KEYPOINT Detection issues

Hi! I have a big issue in training a Keypoint R-CNN for detection of keypoints.
My dataset is composed of pictures with faces with boxes on eyes and as a keypoint, one per each box, the center of the eye.

the model definition is the one from the torchvision framework:
model = torchvision.models.detection.keypointrcnn_resnet50_fpn(pretrained=False, progress=True, num_classes=2, num_keypoints=1, pretrained_backbone=True)

I am training the network with the coco method:

construct an optimizer

params = [p for p in model.parameters() if p.requires_grad]
optimizer = torch.optim.SGD(params, lr=0.0001,
momentum=0.9, weight_decay=0.0005)

and a learning rate scheduler which decreases the learning rate by

10x every 3 epochs

lr_scheduler = torch.optim.lr_scheduler.StepLR(optimizer,
step_size=3,
gamma=0.1)

num_epochs = 7

for epoch in range(num_epochs):
# train for one epoch, printing every 10 iterations
train_one_epoch(model, optimizer, data_loader, device, epoch, print_freq=30)
lr_scheduler.step()

Now, this is the issue I got every time, I can’t even train for one epoch.
I have already checked that my data is correctly passed and the implementation of the data loader is like it is described in the documentation of torchvision.

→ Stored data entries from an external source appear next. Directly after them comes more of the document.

(* ===== verification/Frames.v ===== *)
(** * What each statement leaves alone

    [StmtFixes proj s]: the statement [s] does not change the part [proj] of the tables.  The
    instances below say so for the sessions and for the threads and posts; with [DbSafe]'s
    structural instances they carry invariants about those tables through whole handlers, once
    the definitions of the services and stores are unfolded (database [mc_progs]). *)
From S2P Require Import Prelude GoStrings GoErrors Models Db Prog Password Jwt Storage Handlers.
From S2P Require Import GroupStore PostStore ThreadStore UserStore SessionStore SettingsStore.
From S2P Require Import MessageStore NotificationStore AttachmentStore.
From S2P Require Import AuthService AdminService InstallService GroupService ThreadService.
From S2P Require Import PostService MessageService MediaService.
Import MessageService.Notifications.

Class StmtFixes {A F} (proj : database -> F) (s : stmt A) : Prop :=
  stmt_fixes : forall sv d a d', s sv d = Ok (a, d') -> proj d' = proj d.

(** A property of the fixed part is kept. *)
Lemma fixes_keeps {A F} (proj : database -> F) (P : F -> Prop) (s : stmt A) :
  StmtFixes proj s -> StmtKeeps (fun d => P (proj d)) s.
Proof. intros Hs sv d a d' H. by rewrite (Hs _ _ _ _ H). Qed.

#[export] Instance reads_fixes {A F} (proj : database -> F) (s : stmt A) :
  StmtReads s -> StmtFixes proj s.
Proof. intros Hs sv d a d' H. by rewrite (Hs _ _ _ _ H). Qed.

(** Both halves of a conjunction. *)
Lemma keeps_and {A} (J1 J2 : database -> Prop) (s : stmt A) :
  StmtKeeps J1 s -> StmtKeeps J2 s -> StmtKeeps (fun d => J1 d /\ J2 d) s.
Proof. intros H1 H2 sv d a d' H [? ?]. split; [by eapply H1|by eapply H2]. Qed.

(** The statements, for unfolding. *)
Create HintDb mc_stmts.
#[export] Hint Unfold checked resolved write_group insert_group update_group delete_group_stmt
  insert_thread update_thread_row bump_post_stmt increment_views_stmt recalc_stats_stmt
  update_thread_stmt delete_thread_stmt insert_post update_post_body delete_post_stmt insert_user
  update_user_row insert_user_roles delete_user_roles insert_session update_unrevoked delete_dead
  upsert_setting insert_message MessageStore.mark_read_stmt insert_notification
  NotificationStore.mark_read_stmt mark_all_stmt insert_attachment delete_attachment_stmt
  : mc_stmts.

(** A statement leaves a part alone when every branch of its definition does. *)
Ltac fixes_tac :=
  let Hs := fresh "Hs" in
  intros ? ? ? ? Hs; autounfold with mc_stmts in Hs; cbn in Hs;
  repeat case_match; simplify_eq/=; done.
#[export] Hint Extern 10 (StmtFixes _ _) => solve [fixes_tac] : typeclass_instances.

(** The threads and the posts. *)
Definition forum (d : database) : gmap uuid Thread.t * gmap uuid Post.t := (threads d, posts d).

(** The methods of the stores and the services, for unfolding. *)
Create HintDb mc_progs.
#[export] Hint Unfold
  GroupStore.Create GroupStore.List GroupStore.GetByID GroupStore.Update GroupStore.Delete
  PostStore.Create PostStore.ListByThread PostStore.GetByID PostStore.SummaryByID
  PostStore.UpdateBody PostStore.Delete
  ThreadStore.create_body ThreadStore.Create ThreadStore.ListByGroup ThreadStore.GetByID
  ThreadStore.SummaryByID ThreadStore.Update ThreadStore.Delete ThreadStore.IncrementViews
  ThreadStore.CountByGroup ThreadStore.BumpPost ThreadStore.RecalcStats
  UserStore.Create UserStore.GetByUsername UserStore.GetByEmail UserStore.GetByID
  UserStore.RolesForUser UserStore.AssignRole UserStore.AddMemberRole UserStore.UpdateAvatar
  UserStore.UpdateStatus UserStore.List UserStore.update_roles_body UserStore.UpdateRoles
  SessionStore.Create SessionStore.GetByTokenHash SessionStore.Revoke
  SettingsStore.Get SettingsStore.Set_
  MessageStore.Send MessageStore.Conversation MessageStore.Inbox MessageStore.MarkRead
  MessageStore.CountUnread
  NotificationStore.Create NotificationStore.List NotificationStore.MarkRead
  NotificationStore.MarkAllRead NotificationStore.CountUnread
  AttachmentStore.Create AttachmentStore.GetByID AttachmentStore.List AttachmentStore.Delete
  GroupService.List GroupService.Get GroupService.Create GroupService.Update GroupService.Delete
  ThreadService.ListByGroup ThreadService.Get ThreadService.Create ThreadService.Update
  ThreadService.Delete
  PostService.ListByThread PostService.Create PostService.Update PostService.Delete
  AuthService.Register AuthService.issueTokens AuthService.login_user AuthService.Login
  AuthService.Refresh AuthService.Logout AuthService.Profile
  AdminService.ListUsers AdminService.apply_status AdminService.apply_roles
  AdminService.UpdateUser AdminService.ListMedia AdminService.GetSettings
  AdminService.UpdateSettings
  InstallService.status_name InstallService.Status InstallService.Setup
  MessageService.Send MessageService.Conversation MessageService.Inbox
  MessageService.map_not_found MessageService.MarkRead MessageService.UnreadCount
  OnPrivateMessage Notifications.List Notifications.MarkRead MarkAllRead Notifications.UnreadCount
  MediaService.UploadAvatar MediaService.check_post MediaService.UploadAttachment
  MediaService.DeleteAttachment
  : mc_progs.

(** Handlers keep a property that all their statements keep. *)
Ltac serve_one :=
  cbn [serve_as]; autounfold with mc_handlers; autounfold with mc_progs; apply _.
Ltac serve_safe ep := destruct ep; serve_one.

Section routes.
Context `{Postgres, Argon2, Uuid, Jwt, Unicode}.

(** The middleware adds no statement. *)
Lemma handle_of_serve (J : database -> Prop) d c ep :
  (forall ui, DbSafe J (serve_as d c ep ui)) -> DbSafe J (handle d c ep).
Proof.
  intros Hs. unfold handle. destruct (guard_of ep); [apply Hs|apply RequireAuth_safe, Hs|].
  apply RequireAuth_safe. intros ui. unfold RequireRole. autounfold with mc_handlers. apply _.
Qed.

End routes.

(** Two invariants at once. *)
Lemma keeps_conj {A} e (I1 I2 : world -> Prop) (p : prog A) :
  keeps e I1 p -> keeps e I2 p -> keeps e (fun w => I1 w /\ I2 w) p.
Proof.
  induction p as [a|B op k IH]; cbn; [done|]. intros [H1 K1] [H2 K2].
  split; [intros w [? ?]; auto|]. intros b. by apply IH.
Qed.

Lemma db_safe_and {A} (J1 J2 : database -> Prop) (p : prog A) :
  DbSafe J1 p -> DbSafe J2 p -> DbSafe (fun d => J1 d /\ J2 d) p.
Proof. intros H1 H2 e. by apply keeps_conj. Qed.
(* ===== verification/RefreshOnce.v ===== *)
(** * Refresh tokens are single-use, and the API keeps the schema's integrity

    Invariants of the whole API under interleaving: any number of requests, each a sequence of
    atomic actions, run in any order against one database, in any environment (faults
    included). *)
From S2P Require Import Prelude GoStrings GoErrors Models Db Prog Concrete Encoding Sha256 Password.
From S2P Require Import Config Jwt Storage Handlers GroupStore PostStore ThreadStore UserStore.
From S2P Require Import SessionStore SettingsStore MessageStore NotificationStore AttachmentStore.
From S2P Require Import AuthService Frames Samples.
Local Open Scope mc_scope.

Section api.
Context `{Postgres, Argon2, Uuid, Jwt, Unicode}.

(** A program that some request runs. *)
Definition api_request (p : prog response) : Prop := exists d c ep, p = handle d c ep.


End api.

(** ** Sessions in the tables *)

Definition holds (sid : uuid) (P : Session.t -> Prop) (m : gmap uuid Session.t) : Prop :=
  exists s, m !! sid = Some s /\ P s.

(** The session [sid] is the one of the token with digest [h]; it has been revoked. *)
Definition owned (sid : uuid) (h : string) : gmap uuid Session.t -> Prop :=
  holds sid (fun s => Session.TokenHash s = h).
Definition spent (sid : uuid) (h : string) : gmap uuid Session.t -> Prop :=
  holds sid (fun s => Session.TokenHash s = h /\ Session.RevokedAt s <> None).

Lemma spent_owned sid h m : spent sid h m -> owned sid h m.
Proof. intros (s & Hs & Hh & _). by exists s. Qed.

Section sessions.
Context `{Postgres, Argon2, Uuid, Jwt, Unicode}.

#[local] Instance lift {A} (P : gmap uuid Session.t -> Prop) (s : stmt A) :
  StmtFixes user_sessions s -> StmtKeeps (fun d => P (user_sessions d)) s.
Proof. apply fixes_keeps. Qed.

#[local] Instance insert_session_holds sid P ns ip :
  StmtKeeps (fun d => holds sid P (user_sessions d)) (insert_session ns ip).
Proof.
  intros sv d a d'. unfold insert_session. destruct (inet_param ip) as [ip'|]; [|done].
  rewrite checked_Ok. intros (_ & [Hk%negb_true_iff%has_key_false _]%andb_true_iff & _ & [= <- <-]).
  intros (s & Hs & HP). exists s. split; [|done]. cbn. rewrite lookup_insert_ne; congruence.
Qed.

(** An update of an unrevoked session keeps what it keeps of that session. *)
Lemma update_unrevoked_holds sid (P : Session.t -> Prop) id f :
  (forall s, P s -> Session.RevokedAt s = None -> P (f s)) ->
  StmtKeeps (fun d => holds sid P (user_sessions d)) (update_unrevoked id f).
Proof.
  intros Hf sv d a d'. unfold update_unrevoked.
  destruct (user_sessions d !! id) as [s0|] eqn:Hs0; [|by intros [= <- <-]].
  destruct (Session.RevokedAt s0) eqn:Hr; intros [= <- <-]; [done|].
  intros (s & Hs & HP). destruct (decide (id = sid)) as [->|Hne].
  - assert (s0 = s) as -> by congruence. exists (f s). cbn. rewrite lookup_insert_eq. auto.
  - exists s. cbn. by rewrite lookup_insert_ne.
Qed.
(** Requests touch sessions only by opening new ones and by revoking. *)
Lemma handle_sessions (P : gmap uuid Session.t -> Prop) d c ep :
  (forall ns ip, StmtKeeps (fun db => P (user_sessions db)) (insert_session ns ip)) ->
  (forall id t, StmtKeeps (fun db => P (user_sessions db)) (update_unrevoked id (with_revoked t))) ->
  DbSafe (fun db => P (user_sessions db)) (handle d c ep).
Proof. intros Hins Hrev. apply handle_of_serve. intros ui. serve_safe ep. Qed.

Lemma handle_owned sid h d c ep :
  DbSafe (fun db => db_ok db /\ owned sid h (user_sessions db)) (handle d c ep).
Proof.
  apply db_safe_and; [apply _|]. apply handle_sessions; [intros ns ip; apply insert_session_holds|].
  intros id t. by apply update_unrevoked_holds.
Qed.
Lemma handle_spent sid h d c ep :
  DbSafe (fun db => db_ok db /\ spent sid h (user_sessions db)) (handle d c ep).
Proof.
  apply db_safe_and; [apply _|]. apply handle_sessions; [intros ns ip; apply insert_session_holds|].
  intros id t. apply update_unrevoked_holds. by intros s [? _].
Qed.

End sessions.

(** ** One use *)

Section once.
Context `{Postgres, Argon2, Uuid, Jwt, Unicode}.
Context (e : env) (sid : uuid) (h : string).

Definition session_there (w : world) : Prop :=
  db_ok (w_db w) /\ owned sid h (user_sessions (w_db w)).
Definition session_spent (w : world) : Prop :=
  db_ok (w_db w) /\ spent sid h (user_sessions (w_db w)).
Definition accepted (r : response) : Prop := status r = 200%Z.

Abbreviation waiting := (pending e session_there session_spent accepted).

(** The end of the handler after an error. *)
Definition refused (err : error) : prog response :=
  if errors_Is err ErrInvalidRefresh then setting "" (writeError 401 "invalid_refresh_token" "refresh token is invalid or expired")
  else if errors_Is err ErrUserNotActive then setting "" (writeError 403 "account_disabled" "account is not active")
  else writeServerError.

Lemma refused_waiting err : waiting (refused err).
Proof.
  unfold refused. destruct (errors_Is err ErrInvalidRefresh); [done|].
  by destruct (errors_Is err ErrUserNotActive).
Qed.

(** The active session with digest [h] is [sid]. *)
Lemma active_is_sid sv w s d' :
  session_there w -> select_active h sv (w_db w) = Ok (Some s, d') ->
  (forall R l, sv_scan sv R l ≡ₚ l) -> Session.ID s = sid.
Proof.
  intros [Hd (s0 & Hs0 & Hh0)] (_ & _ & _ & Hs)%checked_Ok Hscan. injection Hs as Hs _.
  assert (Hin : s ∈ select (active h (sv_now sv)) (user_sessions (w_db w))).
  { assert (Hl : s ∈ sv_scan sv _ (select (active h (sv_now sv)) (user_sessions (w_db w)))).
    { destruct (sv_scan _ _ _); [done|]. injection Hs as ->. by left. }
    by rewrite Hscan in Hl. }
  apply elem_select in Hin as [Ha [k Hk]].
  assert (Hh : Session.TokenHash s = h).
  { unfold active in Ha. by apply andb_true_iff in Ha as [[Ha%String.eqb_eq _]%andb_true_iff _]. }
  rewrite (ok_sessions _ Hd k s Hk).
  apply (ok_sessions_hash _ Hd k sid s s0 Hk Hs0). congruence.
Qed.

(** The handler's answer to the outcome of the service. *)
Definition refresh_answer (r : result Tokens.t) : prog response :=
  match r with
  | Err err => refused err
  | Ok t => setting (Tokens.RefreshToken t) (writeJSON 200 (PAccess (Tokens.AccessToken t)))
  end.

(** The user is gone, or could not be read: the request is refused. *)
Lemma no_user_waiting id er :
  waiting (bind (if errors_Is er store_ErrNotFound
                 then now <- clock_Now ;; _ <- SessionStore.Revoke id now ;; fail ErrInvalidRefresh
                 else fail er) refresh_answer).
Proof.
  destruct (errors_Is er store_ErrNotFound); [|exact (refused_waiting er)].
  intros w1 _. left. intros w2 _. left. cbn.
  destruct (exec_op _ e w2) as [[n|er'] ?]; cbn; [destruct (n =? 0)%Z|];
    exact (refused_waiting ErrInvalidRefresh).
Qed.

(** Whoever revokes the session had found it unrevoked, and leaves it revoked. *)
Lemma revoke_waiting id now (k : unit -> prog (result Tokens.t)) :
  id = sid -> waiting (bind (bindr (SessionStore.Revoke id now) k) refresh_answer).
Proof.
  assert (Hk : forall er, waiting (refresh_answer (Err er))) by exact refused_waiting.
  intros -> w [Hd (s0 & Hs0 & Hh0)]. unfold fst.
  destruct (exec_op (update_unrevoked sid (with_revoked now)) e w) as [o w1] eqn:Ho.
  destruct o as [n|er]; [|left; exact (Hk (Wrapf "revoke session: " er ""))]. destruct (n =? 0)%Z eqn:En.
  { left. cbn. rewrite En. exact (Hk store_ErrNotFound). }
  right. apply exec_op_Ok in Ho as (d' & Hs & ->). unfold session_spent. cbn.
  pose proof (stmt_keeps (StmtKeeps := revoke_keeps sid now) _ _ _ _ Hs Hd) as Hd'.
  unfold update_unrevoked in Hs. rewrite Hs0 in Hs.
  destruct (Session.RevokedAt s0) eqn:Hr; injection Hs as <- <-; [done|]. split.
  - intros [_ (s & Hs & _ & Hne)]. congruence.
  - split; [done|]. exists (with_revoked now s0). cbn. by rewrite lookup_insert_eq.
Qed.

Lemma refresh_waiting d c value :
  honest_scans e -> refresh_cookie c = Some value -> value <> "" ->
  hex_EncodeToString (Sum256 value) = h -> waiting (handle d c PostRefresh).
Proof.
  intros Hscan Hc Hv Hh. unfold handle. cbn [guard_of serve_as]. unfold auth_Refresh. rewrite Hc.
  destruct value as [|a value]; [done|]. unfold AuthService.Refresh, HashRefreshToken.
  rewrite Hh. intros w1 Hw1. left.
  destruct (exec_op (select_active h) e w1) as [o w1'] eqn:Ho1. cbn [fst].
  destruct o as [[s|]|er]; [|exact (refused_waiting ErrInvalidRefresh)|].
  2: { cbn. destruct (errors_Is er pgx_ErrNoRows); [exact (refused_waiting ErrInvalidRefresh)|].
       cbn. destruct (errors_Is er store_ErrNotFound);
         [exact (refused_waiting ErrInvalidRefresh)|exact (refused_waiting (Wrapf _ er _))]. }
  apply exec_op_Ok in Ho1 as (d1 & Hs1 & _).
  apply active_is_sid in Hs1; [|done|intros R l; apply Hscan].
  intros w2 Hw2. left.
  destruct (exec_op (select_user (Session.UserID s)) e w2) as [o w2'] eqn:Ho2. cbn [fst].
  destruct o as [[u|]|er].
  - cbn. destruct (String.eqb (User.Status u) UserStatusActive); cbn;
      [|exact (refused_waiting ErrUserNotActive)].
    intros w3 Hw3. left.
    exact (revoke_waiting (Session.ID s) _ (fun _ => issueTokens (auth_svc d) u (UserAgent c) (clientIP c)) Hs1).
  - exact (no_user_waiting (Session.ID s) store_ErrNotFound).
  - cbn. destruct (errors_Is er pgx_ErrNoRows).
    + exact (no_user_waiting (Session.ID s) store_ErrNotFound).
    + exact (no_user_waiting (Session.ID s) (Wrapf "scan user: " er "")).
Qed.

End once.

Section single_use.
Context `{Postgres, Argon2, Uuid, Jwt, Unicode}.

(** C10: a refresh token works at most once: let any requests run concurrently, interleaved in
    any way, with faults anywhere, among them any number that present the same refresh token;
    at most one of those is answered with a new access token. *)
Theorem refresh_single_use e (reqs : list (deps * context * endpoint)) sched w ps' w' value sid s :
  honest_scans e -> db_ok (w_db w) ->
  user_sessions (w_db w) !! sid = Some s -> Session.TokenHash s = hex_EncodeToString (Sum256 value) ->
  value <> "" ->
  run_sched e sched ((fun '(d, c, ep) => handle d c ep) <$> reqs, w) = (ps', w') ->
  forall i j di ci dj cj ri rj, i <> j ->
    reqs !! i = Some (di, ci, PostRefresh) -> refresh_cookie ci = Some value ->
    reqs !! j = Some (dj, cj, PostRefresh) -> refresh_cookie cj = Some value ->
    ps' !! i = Some (Ret ri) -> ps' !! j = Some (Ret rj) ->
    ~ accepted ri \/ ~ accepted rj.
Proof.
  intros Hscan Hd Hs Hh Hv Hrun i j di ci dj cj ri rj Hne Hi Hci Hj Hcj Hpi Hpj.
  pose (S := fun n => (n =? i) || (n =? j)).
  pose (h := hex_EncodeToString (Sum256 value)).
  destruct (one_winner e (session_there sid h) (session_spent sid h) accepted S sched
    ((fun '(d, c, ep) => handle d c ep) <$> reqs) ps' w w' Hrun) with (i := i) (j := j)
    (p := @Ret response ri) (q := @Ret response rj) as [Hw|Hw]; try done.
  - split; [done|]. by exists s.
  - apply Forall_fmap, Forall_forall. intros [[d c] ep] _. apply handle_owned.
  - apply Forall_fmap, Forall_forall. intros [[d c] ep] _. apply handle_spent.
  - intros n p Hn Hp. unfold pool in Hp. rewrite list_lookup_fmap in Hp. unfold S in Hn.
    apply orb_true_iff in Hn as [->%Nat.eqb_eq| ->%Nat.eqb_eq];
      [rewrite Hi in Hp|rewrite Hj in Hp]; injection Hp as <-; by eapply refresh_waiting.
  - unfold S. by rewrite Nat.eqb_refl.
  - unfold S. by rewrite Nat.eqb_refl, orb_true_r.
  - by left.
  - by right.
Qed.

End single_use.

(** ** Examples *)

Section examples.
#[local] Existing Instances ascii_server plain_argon2 decimal_uuid open_jwt ascii_unicode.


(** Two requests present bob's refresh token at once: both find the session active. *)
Definition refresh_race : pool response * world :=
  let req := handle sample_deps (with_refresh "t0ken") PostRefresh in
  run_sched calm [0; 1; 0; 1; 0; 0; 1; 1; 0; 0; 0; 0; 0; 0; 0; 1; 1; 1] ([req; req], one_session).

Definition answer_of (i : nat) : response :=
  match refresh_race.1 !! i with Some (Ret r) => r | _ => Response 0 "" None PNone [] end.

Lemma refresh_single_use_witness :
  status (answer_of 0) = 200%Z /\ (~ accepted (answer_of 0) \/ ~ accepted (answer_of 1)).
Proof.
  assert (Hok : db_ok (w_db one_session)) by by apply db_okb_true; vm_compute.
  split; [by vm_compute|].
  apply (refresh_single_use calm
    [(sample_deps, with_refresh "t0ken", PostRefresh); (sample_deps, with_refresh "t0ken", PostRefresh)]
    [0; 1; 0; 1; 0; 0; 1; 1; 0; 0; 0; 0; 0; 0; 0; 1; 1; 1] one_session
    refresh_race.1 refresh_race.2 "t0ken" 50%N
    (Session.Mk 50%N bob (hex_EncodeToString (Sum256 "t0ken")) "test" None 0 (10 ^ 12)%Z None))
    with (i := 0) (j := 1) (di := sample_deps) (ci := with_refresh "t0ken")
         (dj := sample_deps) (cj := with_refresh "t0ken");
    first [exact Hok | exact calm_honest_scans | discriminate | by vm_compute].
Defined.

End examples.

The following image is showing the exception:

Does someone already encountered this problem? I thank you very much for helping me.

I have worked on keypoint detection before, perhaps you could try the following solution to ensure the number of keypoints are changed from 17 to the desired keypoints

model = torchvision.models.detection.keypointrcnn_resnet50_fpn(pretrained=False, progress=True, num_classes=2, pretrained_backbone=True)

model.roi_heads.keypoint_predictor = models.detection.keypoint_rcnn.KeypointRCNNPredictor(512, 2)

In my project I required the keypoint detected to be 26 as opposed to the default 17 so I changed the keypoint_predictor output in the roi_head directly.

Hope this helps

Thank you! I have already tried also this kind of solution but nothing changed so…I decided to write my own training procedure, for this task, based on MSELoss and used as a predictor a Resnext50 with the Linear layer that gives the desired output.

Ha alright, glad to hear you found a solution